**The task:**
Every line with "constructor" in it should be copied from the data.

[Records contained in a dataset]
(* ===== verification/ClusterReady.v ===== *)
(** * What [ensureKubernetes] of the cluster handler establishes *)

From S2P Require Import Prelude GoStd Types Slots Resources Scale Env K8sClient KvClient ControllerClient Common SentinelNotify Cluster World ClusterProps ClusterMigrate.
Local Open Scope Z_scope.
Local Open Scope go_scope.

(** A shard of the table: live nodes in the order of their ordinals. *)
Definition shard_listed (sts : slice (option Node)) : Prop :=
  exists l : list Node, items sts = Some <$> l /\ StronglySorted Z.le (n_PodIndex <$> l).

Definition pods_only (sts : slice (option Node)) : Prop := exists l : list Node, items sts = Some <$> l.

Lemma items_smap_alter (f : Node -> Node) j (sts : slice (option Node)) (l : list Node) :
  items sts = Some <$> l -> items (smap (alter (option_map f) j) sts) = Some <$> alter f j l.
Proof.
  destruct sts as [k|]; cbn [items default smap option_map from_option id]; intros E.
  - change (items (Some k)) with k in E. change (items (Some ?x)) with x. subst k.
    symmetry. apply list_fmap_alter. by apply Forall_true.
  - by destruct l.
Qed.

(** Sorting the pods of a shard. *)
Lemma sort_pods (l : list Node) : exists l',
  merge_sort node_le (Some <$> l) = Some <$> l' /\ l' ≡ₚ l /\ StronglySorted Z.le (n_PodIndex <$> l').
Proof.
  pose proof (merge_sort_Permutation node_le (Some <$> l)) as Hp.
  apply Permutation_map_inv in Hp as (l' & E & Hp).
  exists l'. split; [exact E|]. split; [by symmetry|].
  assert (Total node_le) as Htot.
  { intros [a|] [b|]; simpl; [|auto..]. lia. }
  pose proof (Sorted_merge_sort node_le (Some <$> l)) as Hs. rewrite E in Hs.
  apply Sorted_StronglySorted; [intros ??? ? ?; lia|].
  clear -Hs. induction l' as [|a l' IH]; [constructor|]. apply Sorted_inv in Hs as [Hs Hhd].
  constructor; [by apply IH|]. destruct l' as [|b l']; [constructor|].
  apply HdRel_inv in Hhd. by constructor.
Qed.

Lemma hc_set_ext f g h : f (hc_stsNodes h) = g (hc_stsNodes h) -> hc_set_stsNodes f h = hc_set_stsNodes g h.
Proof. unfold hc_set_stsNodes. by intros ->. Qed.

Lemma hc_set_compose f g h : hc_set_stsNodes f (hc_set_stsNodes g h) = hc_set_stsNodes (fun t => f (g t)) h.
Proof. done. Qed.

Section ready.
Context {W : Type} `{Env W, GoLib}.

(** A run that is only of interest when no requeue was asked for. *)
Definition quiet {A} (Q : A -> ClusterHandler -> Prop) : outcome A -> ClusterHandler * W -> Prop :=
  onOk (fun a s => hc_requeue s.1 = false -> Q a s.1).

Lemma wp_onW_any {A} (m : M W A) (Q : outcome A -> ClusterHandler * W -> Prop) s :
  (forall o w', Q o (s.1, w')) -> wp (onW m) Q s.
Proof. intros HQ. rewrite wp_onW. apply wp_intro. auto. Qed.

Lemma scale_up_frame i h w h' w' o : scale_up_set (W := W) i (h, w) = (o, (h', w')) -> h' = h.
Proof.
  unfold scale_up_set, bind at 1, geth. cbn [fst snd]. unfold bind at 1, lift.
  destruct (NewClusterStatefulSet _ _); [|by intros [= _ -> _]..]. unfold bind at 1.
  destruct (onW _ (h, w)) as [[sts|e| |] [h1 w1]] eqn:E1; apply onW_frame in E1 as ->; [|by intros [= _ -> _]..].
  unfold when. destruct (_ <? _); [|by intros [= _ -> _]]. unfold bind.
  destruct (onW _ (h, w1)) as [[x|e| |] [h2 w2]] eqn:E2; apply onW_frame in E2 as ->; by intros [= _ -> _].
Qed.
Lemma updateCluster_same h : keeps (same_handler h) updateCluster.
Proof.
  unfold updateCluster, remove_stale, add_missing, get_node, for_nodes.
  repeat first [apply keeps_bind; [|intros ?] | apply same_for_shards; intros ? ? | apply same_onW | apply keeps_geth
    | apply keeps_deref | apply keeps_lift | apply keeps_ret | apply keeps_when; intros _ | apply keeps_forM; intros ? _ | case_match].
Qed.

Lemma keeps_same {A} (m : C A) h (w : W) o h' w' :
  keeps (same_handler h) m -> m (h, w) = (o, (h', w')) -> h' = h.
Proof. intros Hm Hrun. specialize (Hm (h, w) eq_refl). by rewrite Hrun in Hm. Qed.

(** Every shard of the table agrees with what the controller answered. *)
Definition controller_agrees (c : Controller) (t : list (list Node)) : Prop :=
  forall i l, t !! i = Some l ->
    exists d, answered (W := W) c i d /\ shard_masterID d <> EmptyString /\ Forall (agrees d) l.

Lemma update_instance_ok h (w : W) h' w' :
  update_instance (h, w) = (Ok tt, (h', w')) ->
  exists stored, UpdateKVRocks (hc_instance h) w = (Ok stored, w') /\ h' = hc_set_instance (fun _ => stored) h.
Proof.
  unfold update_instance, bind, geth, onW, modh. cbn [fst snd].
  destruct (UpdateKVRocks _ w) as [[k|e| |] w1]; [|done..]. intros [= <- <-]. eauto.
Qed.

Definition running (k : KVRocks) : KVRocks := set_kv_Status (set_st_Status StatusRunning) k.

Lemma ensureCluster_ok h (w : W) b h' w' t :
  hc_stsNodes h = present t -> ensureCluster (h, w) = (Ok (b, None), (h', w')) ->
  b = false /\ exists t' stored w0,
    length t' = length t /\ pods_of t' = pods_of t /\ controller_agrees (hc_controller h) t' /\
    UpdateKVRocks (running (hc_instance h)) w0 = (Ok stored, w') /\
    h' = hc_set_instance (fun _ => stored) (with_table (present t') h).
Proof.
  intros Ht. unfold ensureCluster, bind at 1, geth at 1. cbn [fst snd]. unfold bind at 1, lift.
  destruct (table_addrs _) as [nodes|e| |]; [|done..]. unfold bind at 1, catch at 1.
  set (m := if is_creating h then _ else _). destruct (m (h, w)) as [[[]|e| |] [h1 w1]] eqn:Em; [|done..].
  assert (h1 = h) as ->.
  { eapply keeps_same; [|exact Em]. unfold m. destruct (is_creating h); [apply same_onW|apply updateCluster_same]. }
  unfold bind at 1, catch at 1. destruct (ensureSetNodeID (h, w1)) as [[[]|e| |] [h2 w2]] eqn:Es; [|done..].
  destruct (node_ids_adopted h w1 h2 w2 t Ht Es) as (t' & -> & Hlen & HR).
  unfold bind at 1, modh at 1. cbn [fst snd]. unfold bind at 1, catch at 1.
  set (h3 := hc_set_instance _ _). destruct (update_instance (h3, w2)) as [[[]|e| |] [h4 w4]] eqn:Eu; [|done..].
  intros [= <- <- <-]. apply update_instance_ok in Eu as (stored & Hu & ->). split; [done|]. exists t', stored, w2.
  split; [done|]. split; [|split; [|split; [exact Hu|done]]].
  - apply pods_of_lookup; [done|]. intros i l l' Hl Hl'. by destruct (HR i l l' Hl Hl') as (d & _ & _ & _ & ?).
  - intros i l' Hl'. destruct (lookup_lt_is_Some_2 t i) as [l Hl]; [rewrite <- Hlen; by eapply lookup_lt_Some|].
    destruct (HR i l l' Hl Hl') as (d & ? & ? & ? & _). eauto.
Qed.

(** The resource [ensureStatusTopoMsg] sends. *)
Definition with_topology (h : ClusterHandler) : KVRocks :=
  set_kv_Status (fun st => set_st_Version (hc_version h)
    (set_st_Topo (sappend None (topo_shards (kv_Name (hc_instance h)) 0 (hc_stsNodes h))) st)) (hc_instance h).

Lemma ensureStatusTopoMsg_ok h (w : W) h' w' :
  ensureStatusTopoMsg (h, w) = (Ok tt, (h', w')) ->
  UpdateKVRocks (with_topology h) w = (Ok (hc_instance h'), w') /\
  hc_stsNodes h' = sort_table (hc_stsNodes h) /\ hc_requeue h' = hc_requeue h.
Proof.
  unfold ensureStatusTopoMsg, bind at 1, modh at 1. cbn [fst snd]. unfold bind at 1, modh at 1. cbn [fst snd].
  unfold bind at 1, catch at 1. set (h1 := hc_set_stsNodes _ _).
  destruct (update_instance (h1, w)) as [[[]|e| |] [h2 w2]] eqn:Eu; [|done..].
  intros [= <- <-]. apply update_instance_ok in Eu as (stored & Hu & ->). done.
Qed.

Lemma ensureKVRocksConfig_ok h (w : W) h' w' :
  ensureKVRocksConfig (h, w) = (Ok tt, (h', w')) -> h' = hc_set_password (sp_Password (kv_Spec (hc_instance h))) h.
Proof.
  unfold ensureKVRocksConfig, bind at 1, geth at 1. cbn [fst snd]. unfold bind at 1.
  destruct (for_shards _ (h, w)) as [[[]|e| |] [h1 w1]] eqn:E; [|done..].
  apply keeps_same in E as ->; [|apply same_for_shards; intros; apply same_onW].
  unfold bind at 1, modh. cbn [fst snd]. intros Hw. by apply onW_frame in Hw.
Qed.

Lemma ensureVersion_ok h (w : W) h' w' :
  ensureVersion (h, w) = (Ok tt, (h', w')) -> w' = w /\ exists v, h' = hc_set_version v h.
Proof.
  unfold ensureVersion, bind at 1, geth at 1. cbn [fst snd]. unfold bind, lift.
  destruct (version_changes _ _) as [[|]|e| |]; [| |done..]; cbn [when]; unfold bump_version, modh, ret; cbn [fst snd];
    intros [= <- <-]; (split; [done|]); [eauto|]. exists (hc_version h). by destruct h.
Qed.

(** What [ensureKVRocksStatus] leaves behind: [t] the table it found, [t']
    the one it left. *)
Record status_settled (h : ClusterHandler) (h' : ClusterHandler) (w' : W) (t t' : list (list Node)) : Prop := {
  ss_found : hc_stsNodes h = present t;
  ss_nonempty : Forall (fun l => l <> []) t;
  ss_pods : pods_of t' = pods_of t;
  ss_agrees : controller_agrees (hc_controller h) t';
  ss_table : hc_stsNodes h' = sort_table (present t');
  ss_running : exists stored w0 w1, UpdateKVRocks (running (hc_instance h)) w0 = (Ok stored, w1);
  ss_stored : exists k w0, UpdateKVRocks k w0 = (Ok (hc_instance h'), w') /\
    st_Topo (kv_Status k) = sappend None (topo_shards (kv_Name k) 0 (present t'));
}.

**Result below:**
  clear -Hs. induction l' as [|a l' IH]; [constructor|]. apply Sorted_inv in Hs as [Hs Hhd].
  constructor; [by apply IH|]. destruct l' as [|b l']; [constructor|].
  apply HdRel_inv in Hhd. by constructor.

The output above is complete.